## INPUT
=== Begin Enclosure ===
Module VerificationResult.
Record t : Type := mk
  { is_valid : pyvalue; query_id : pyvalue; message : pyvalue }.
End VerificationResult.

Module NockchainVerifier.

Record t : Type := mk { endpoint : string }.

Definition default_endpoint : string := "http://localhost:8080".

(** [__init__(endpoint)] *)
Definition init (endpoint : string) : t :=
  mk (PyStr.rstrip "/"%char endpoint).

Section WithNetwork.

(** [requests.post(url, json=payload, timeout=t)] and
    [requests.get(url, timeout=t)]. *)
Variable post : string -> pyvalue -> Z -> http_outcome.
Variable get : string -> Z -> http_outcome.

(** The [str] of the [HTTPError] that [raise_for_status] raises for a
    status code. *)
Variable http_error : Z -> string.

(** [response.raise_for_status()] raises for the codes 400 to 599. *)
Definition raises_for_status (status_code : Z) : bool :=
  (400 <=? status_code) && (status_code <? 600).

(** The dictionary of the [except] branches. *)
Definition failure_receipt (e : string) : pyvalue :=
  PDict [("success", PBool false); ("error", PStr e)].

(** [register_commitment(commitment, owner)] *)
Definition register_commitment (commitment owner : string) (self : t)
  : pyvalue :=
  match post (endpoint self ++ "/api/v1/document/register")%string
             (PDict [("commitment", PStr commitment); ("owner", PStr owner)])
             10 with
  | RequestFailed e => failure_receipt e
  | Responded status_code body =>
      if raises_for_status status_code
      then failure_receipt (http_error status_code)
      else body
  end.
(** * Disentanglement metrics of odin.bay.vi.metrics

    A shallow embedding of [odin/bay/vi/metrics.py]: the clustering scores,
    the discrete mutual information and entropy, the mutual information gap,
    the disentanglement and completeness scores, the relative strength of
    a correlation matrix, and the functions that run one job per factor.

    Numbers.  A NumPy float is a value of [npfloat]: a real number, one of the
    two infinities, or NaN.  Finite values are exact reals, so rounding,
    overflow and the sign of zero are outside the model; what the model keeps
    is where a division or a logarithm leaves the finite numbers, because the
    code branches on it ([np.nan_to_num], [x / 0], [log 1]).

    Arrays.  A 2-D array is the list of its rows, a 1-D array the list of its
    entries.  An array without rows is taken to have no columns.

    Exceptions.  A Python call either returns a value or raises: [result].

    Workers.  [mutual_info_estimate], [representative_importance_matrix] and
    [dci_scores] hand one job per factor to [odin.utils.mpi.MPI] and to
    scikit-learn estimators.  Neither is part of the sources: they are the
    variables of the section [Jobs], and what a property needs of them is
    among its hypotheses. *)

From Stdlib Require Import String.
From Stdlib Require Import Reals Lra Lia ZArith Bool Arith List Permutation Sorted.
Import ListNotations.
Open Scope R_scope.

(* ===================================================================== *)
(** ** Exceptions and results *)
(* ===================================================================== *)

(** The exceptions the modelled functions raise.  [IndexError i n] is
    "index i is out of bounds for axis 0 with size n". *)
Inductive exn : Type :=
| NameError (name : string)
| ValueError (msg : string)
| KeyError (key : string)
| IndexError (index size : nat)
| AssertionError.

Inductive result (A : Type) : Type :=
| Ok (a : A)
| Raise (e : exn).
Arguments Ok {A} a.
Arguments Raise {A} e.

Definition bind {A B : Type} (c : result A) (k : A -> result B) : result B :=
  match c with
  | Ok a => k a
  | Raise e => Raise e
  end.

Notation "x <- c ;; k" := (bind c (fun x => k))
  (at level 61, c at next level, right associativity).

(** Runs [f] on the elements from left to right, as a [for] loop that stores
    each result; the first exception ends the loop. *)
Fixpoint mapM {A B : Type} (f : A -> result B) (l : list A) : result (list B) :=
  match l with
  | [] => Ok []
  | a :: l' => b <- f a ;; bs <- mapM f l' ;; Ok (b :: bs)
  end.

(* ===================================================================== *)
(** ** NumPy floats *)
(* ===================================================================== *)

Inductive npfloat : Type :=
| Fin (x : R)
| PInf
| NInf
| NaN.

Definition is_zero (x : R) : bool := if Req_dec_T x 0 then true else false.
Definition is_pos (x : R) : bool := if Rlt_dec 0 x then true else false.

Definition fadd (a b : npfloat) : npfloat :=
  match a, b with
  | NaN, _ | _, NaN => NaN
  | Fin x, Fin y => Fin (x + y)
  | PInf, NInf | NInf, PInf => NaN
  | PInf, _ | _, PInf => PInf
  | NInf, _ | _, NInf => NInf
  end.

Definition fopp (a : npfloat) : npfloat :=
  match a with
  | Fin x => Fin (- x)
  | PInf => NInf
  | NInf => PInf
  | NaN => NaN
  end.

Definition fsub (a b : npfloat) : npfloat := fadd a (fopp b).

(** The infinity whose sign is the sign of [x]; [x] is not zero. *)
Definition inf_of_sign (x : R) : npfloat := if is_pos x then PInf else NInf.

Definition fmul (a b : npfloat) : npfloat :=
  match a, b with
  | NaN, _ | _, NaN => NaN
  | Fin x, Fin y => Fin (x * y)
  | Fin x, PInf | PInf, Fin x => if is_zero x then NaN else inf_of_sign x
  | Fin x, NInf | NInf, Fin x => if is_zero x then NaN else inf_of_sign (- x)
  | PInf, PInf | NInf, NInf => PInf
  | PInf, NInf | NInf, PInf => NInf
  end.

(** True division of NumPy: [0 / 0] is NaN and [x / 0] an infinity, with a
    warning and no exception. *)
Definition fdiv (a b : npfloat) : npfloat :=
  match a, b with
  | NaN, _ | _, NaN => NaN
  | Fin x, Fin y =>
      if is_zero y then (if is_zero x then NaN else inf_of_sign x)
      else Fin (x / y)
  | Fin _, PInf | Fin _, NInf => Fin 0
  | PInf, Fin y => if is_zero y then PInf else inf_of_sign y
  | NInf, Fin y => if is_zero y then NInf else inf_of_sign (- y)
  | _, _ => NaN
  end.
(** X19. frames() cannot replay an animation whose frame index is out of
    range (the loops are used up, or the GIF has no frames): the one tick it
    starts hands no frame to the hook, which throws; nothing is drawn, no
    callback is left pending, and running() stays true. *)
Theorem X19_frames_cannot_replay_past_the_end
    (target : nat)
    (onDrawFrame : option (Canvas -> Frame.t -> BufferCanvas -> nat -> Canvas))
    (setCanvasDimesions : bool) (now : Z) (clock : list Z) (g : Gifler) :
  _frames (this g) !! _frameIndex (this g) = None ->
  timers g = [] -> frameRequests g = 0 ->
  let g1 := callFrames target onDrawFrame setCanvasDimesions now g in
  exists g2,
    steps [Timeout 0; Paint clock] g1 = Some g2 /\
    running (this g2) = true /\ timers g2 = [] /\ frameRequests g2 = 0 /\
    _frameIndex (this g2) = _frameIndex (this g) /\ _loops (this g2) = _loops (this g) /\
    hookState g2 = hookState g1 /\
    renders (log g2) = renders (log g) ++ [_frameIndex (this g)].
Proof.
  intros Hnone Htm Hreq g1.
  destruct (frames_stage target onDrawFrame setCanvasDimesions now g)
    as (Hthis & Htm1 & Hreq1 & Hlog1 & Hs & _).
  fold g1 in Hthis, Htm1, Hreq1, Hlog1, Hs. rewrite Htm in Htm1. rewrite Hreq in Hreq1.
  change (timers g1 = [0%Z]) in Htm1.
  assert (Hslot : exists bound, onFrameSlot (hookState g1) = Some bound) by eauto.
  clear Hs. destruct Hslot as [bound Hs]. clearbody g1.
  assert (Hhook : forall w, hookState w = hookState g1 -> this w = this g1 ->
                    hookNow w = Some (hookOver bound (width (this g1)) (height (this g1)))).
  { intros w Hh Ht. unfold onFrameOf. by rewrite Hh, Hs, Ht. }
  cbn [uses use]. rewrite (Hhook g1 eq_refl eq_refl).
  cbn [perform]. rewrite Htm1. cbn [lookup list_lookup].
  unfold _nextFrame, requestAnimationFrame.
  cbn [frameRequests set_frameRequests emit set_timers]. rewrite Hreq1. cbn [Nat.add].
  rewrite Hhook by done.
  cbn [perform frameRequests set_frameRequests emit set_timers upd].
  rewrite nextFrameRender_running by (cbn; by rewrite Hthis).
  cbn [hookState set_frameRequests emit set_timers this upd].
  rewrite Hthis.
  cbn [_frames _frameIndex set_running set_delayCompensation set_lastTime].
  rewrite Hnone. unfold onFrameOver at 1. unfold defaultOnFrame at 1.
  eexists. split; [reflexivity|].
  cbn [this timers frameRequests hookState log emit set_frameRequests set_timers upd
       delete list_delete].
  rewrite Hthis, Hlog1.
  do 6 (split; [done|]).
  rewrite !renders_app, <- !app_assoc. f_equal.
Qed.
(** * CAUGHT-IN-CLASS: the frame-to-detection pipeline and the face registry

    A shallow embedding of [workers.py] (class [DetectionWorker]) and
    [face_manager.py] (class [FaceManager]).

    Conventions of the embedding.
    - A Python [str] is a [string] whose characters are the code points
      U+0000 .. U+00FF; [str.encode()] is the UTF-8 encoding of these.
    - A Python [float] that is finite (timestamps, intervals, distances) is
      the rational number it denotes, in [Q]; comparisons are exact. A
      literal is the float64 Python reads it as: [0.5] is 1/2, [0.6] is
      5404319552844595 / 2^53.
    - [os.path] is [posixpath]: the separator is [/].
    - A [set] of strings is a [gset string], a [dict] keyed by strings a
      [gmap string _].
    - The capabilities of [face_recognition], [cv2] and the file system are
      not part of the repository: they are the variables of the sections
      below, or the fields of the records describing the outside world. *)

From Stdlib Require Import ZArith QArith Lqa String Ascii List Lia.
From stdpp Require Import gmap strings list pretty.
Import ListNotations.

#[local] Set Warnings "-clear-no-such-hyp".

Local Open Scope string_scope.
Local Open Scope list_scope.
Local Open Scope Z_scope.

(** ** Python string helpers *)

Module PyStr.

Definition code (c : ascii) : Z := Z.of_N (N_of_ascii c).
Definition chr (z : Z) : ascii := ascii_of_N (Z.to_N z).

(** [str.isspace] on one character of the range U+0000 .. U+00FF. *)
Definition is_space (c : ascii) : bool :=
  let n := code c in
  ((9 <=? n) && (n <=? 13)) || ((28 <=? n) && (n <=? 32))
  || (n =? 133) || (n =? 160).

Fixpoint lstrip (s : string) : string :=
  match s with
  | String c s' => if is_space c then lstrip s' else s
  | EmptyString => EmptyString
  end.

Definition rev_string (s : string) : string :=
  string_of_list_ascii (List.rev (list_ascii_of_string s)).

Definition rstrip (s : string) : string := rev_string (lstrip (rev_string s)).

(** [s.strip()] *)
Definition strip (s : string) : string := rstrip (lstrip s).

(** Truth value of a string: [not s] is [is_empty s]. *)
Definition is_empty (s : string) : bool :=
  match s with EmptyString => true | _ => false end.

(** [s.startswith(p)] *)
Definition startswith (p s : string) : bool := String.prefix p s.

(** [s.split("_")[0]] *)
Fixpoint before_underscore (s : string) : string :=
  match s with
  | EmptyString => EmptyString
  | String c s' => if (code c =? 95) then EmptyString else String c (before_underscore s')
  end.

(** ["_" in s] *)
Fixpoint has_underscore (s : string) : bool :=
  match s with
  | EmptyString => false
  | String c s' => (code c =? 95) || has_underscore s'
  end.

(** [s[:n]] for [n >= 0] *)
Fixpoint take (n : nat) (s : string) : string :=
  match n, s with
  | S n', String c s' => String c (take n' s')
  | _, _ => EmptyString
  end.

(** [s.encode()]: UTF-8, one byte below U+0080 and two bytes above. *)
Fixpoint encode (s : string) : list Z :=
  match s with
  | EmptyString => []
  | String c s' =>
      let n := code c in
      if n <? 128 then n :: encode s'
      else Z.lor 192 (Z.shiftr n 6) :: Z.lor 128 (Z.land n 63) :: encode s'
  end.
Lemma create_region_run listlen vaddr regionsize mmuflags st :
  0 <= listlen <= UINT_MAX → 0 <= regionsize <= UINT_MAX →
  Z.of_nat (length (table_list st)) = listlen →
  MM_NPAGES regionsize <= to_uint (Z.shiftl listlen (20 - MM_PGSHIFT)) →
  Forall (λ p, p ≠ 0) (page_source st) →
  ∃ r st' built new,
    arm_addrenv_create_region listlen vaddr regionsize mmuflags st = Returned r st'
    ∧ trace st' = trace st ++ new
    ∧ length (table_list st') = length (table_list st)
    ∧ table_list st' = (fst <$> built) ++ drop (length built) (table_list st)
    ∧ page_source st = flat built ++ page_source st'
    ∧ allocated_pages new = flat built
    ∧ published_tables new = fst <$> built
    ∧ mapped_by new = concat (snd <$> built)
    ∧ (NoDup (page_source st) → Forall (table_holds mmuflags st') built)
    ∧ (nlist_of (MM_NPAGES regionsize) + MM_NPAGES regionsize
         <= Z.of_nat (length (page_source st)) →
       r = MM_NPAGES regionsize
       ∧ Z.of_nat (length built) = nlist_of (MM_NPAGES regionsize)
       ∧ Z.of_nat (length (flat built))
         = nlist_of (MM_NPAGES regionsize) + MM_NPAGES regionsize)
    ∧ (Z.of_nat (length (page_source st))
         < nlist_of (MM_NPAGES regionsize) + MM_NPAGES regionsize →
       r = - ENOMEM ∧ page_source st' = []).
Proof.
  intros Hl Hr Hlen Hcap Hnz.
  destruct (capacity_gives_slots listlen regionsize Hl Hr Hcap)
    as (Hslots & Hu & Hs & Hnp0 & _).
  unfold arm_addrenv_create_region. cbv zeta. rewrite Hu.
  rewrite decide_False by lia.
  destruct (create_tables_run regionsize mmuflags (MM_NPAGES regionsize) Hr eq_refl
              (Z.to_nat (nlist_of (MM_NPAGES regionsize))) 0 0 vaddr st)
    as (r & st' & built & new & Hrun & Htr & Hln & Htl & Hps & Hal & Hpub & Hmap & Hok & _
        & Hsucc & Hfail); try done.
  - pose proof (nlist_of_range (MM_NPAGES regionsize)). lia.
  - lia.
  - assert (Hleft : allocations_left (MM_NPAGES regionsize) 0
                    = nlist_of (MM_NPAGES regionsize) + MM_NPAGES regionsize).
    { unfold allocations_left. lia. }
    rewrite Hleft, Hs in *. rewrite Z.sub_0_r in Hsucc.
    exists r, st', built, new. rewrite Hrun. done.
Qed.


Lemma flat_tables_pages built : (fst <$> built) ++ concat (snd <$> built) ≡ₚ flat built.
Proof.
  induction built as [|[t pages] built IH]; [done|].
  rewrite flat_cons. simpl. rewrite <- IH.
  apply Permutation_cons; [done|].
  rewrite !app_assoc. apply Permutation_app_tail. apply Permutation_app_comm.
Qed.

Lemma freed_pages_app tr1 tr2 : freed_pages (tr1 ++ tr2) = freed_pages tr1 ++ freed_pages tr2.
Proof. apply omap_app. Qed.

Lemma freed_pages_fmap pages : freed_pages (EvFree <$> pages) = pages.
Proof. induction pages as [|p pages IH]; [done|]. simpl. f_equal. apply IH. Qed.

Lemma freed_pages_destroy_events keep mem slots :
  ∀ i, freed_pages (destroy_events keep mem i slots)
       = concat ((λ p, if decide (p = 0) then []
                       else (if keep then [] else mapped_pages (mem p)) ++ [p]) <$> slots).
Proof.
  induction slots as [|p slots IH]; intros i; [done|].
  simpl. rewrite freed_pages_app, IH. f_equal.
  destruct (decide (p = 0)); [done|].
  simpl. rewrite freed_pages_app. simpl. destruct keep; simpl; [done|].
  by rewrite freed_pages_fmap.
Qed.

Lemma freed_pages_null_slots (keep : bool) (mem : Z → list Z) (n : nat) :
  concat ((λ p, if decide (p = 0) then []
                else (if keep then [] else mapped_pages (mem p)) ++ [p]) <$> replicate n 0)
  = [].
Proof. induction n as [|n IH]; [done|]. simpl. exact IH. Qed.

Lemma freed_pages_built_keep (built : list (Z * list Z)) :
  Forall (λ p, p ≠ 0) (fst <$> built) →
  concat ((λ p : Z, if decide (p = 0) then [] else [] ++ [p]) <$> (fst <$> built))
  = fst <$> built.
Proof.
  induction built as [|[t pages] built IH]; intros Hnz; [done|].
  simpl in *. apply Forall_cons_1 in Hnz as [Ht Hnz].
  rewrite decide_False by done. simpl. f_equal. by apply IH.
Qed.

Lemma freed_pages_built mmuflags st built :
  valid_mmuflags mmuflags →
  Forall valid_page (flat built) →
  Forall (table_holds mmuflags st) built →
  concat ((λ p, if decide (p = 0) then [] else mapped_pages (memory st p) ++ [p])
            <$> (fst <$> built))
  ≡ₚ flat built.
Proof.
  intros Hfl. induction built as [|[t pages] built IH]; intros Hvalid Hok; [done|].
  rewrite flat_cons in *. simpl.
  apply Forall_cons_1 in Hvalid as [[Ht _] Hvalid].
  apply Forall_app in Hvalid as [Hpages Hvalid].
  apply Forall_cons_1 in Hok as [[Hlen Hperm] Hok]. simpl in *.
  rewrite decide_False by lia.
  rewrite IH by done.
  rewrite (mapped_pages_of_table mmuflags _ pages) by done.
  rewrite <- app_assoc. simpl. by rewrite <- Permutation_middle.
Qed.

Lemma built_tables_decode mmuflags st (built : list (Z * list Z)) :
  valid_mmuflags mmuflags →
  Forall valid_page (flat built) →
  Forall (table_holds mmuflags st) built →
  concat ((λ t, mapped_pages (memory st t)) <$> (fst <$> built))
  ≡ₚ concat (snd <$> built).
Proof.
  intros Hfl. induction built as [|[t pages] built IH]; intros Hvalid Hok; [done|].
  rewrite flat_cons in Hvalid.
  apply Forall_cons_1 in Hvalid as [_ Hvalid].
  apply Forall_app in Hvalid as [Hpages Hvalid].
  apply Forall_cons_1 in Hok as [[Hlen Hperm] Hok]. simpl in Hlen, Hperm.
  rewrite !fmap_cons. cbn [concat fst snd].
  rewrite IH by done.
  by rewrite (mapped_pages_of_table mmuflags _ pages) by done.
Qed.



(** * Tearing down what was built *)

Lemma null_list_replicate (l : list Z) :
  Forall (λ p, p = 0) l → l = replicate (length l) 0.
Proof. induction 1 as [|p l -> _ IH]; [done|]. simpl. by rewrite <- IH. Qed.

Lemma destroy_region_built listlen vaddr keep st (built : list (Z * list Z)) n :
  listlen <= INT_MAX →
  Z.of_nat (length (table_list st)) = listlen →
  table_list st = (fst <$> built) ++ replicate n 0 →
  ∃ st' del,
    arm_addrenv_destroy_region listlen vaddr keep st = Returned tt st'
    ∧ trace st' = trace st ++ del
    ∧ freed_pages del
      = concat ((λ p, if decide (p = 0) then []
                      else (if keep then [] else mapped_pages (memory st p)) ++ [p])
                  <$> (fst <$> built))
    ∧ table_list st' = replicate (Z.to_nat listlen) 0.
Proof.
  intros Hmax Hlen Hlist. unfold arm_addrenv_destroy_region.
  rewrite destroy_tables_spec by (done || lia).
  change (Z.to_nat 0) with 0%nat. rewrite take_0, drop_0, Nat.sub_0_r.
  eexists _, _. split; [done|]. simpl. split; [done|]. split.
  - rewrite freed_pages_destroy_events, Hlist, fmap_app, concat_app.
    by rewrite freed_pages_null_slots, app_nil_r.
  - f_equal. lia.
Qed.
=== End Enclosure ===
## YOUR TASK
Given the records above, reproduce precisely and only the lines between the line holding "From Stdlib Require Import ZArith" and the line holding "string_of_list_ascii (List.rev (list_ascii_of_string", inclusive.

## ANSWER TO THIS EXERCISE
From Stdlib Require Import ZArith QArith Lqa String Ascii List Lia.
From stdpp Require Import gmap strings list pretty.
Import ListNotations.

#[local] Set Warnings "-clear-no-such-hyp".

Local Open Scope string_scope.
Local Open Scope list_scope.
Local Open Scope Z_scope.

(** ** Python string helpers *)

Module PyStr.

Definition code (c : ascii) : Z := Z.of_N (N_of_ascii c).
Definition chr (z : Z) : ascii := ascii_of_N (Z.to_N z).

(** [str.isspace] on one character of the range U+0000 .. U+00FF. *)
Definition is_space (c : ascii) : bool :=
  let n := code c in
  ((9 <=? n) && (n <=? 13)) || ((28 <=? n) && (n <=? 32))
  || (n =? 133) || (n =? 160).

Fixpoint lstrip (s : string) : string :=
  match s with
  | String c s' => if is_space c then lstrip s' else s
  | EmptyString => EmptyString
  end.

Definition rev_string (s : string) : string :=
  string_of_list_ascii (List.rev (list_ascii_of_string s)).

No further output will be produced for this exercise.